Saved data entries:

-*-

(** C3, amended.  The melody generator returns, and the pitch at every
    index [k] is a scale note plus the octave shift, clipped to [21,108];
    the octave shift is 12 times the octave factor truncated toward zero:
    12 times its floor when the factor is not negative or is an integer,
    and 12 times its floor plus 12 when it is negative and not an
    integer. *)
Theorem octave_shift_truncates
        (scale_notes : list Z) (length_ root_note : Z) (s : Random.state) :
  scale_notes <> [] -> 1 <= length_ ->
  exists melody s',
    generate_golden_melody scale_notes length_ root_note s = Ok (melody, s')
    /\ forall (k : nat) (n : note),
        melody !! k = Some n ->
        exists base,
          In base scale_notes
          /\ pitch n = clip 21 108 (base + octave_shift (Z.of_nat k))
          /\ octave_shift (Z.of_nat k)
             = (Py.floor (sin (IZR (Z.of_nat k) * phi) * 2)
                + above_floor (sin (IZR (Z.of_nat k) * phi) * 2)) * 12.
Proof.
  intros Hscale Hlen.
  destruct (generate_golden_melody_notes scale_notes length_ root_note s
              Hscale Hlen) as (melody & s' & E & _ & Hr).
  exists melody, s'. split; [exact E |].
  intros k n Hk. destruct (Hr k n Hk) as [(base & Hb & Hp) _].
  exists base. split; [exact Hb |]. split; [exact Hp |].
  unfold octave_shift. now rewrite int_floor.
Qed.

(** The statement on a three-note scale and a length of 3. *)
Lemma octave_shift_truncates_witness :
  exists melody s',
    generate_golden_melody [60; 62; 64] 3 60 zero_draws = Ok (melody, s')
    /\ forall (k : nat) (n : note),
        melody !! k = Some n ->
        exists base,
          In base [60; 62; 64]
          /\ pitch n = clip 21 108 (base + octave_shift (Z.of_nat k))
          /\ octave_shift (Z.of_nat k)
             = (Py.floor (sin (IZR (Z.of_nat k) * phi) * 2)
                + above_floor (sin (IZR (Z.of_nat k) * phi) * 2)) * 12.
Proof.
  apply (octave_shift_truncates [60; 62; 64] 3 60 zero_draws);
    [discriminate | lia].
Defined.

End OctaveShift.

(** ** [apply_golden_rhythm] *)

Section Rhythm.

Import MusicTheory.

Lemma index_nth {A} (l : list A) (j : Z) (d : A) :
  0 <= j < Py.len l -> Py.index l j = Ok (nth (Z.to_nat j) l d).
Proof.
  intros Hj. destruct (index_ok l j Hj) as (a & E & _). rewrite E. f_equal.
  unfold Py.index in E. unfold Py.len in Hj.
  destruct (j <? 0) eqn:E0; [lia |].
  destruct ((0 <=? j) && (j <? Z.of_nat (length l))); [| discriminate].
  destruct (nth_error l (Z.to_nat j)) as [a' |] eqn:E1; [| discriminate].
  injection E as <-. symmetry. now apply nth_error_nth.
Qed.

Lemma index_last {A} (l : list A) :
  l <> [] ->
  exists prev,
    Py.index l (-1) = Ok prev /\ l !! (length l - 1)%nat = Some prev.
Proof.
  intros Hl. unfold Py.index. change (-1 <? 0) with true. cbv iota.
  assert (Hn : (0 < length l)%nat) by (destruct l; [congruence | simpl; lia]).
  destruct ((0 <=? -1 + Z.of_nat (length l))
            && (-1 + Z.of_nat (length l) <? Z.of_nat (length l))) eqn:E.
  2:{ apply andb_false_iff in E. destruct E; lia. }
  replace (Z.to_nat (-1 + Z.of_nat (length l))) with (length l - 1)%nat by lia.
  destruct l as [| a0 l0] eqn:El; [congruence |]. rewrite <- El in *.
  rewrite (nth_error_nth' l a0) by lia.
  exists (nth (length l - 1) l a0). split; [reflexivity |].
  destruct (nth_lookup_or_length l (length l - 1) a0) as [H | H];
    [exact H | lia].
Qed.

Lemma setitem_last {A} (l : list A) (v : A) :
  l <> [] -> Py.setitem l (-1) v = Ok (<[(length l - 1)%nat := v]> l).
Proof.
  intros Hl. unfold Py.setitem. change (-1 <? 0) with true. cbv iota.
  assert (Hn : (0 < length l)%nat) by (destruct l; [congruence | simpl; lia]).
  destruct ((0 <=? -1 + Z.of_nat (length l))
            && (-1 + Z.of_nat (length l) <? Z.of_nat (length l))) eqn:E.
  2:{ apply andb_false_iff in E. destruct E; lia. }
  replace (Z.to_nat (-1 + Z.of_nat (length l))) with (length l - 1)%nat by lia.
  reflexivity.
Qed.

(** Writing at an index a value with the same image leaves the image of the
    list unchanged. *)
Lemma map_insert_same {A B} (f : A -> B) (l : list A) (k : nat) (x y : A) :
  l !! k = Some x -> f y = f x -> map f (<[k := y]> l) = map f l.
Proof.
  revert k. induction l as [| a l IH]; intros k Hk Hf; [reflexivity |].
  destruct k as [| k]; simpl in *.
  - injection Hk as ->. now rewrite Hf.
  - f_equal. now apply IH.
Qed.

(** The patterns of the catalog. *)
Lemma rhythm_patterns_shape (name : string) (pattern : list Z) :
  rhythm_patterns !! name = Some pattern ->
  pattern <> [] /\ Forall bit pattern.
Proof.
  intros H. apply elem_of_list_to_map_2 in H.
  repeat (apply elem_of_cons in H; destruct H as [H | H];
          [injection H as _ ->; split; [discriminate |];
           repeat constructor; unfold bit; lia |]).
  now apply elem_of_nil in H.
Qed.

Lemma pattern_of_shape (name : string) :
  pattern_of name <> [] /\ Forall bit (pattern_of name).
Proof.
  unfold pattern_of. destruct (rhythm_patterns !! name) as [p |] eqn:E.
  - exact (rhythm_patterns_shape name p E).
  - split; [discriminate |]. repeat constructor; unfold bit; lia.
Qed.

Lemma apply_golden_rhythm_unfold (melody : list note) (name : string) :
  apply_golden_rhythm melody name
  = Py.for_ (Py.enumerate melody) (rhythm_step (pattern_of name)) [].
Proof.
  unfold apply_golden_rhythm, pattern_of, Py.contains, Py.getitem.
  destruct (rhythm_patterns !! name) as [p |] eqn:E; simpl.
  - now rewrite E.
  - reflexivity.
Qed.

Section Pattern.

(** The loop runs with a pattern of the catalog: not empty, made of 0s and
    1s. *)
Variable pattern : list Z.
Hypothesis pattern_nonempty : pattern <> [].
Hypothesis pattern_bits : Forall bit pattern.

-*-

Filter the records for the string "discriminate" and copy every line that holds it.

    [discriminate | lia].
  destruct ((0 <=? j) && (j <? Z.of_nat (length l))); [| discriminate].
  destruct (nth_error l (Z.to_nat j)) as [a' |] eqn:E1; [| discriminate].
          [injection H as _ ->; split; [discriminate |];
  - split; [discriminate |]. repeat constructor; unfold bit; lia.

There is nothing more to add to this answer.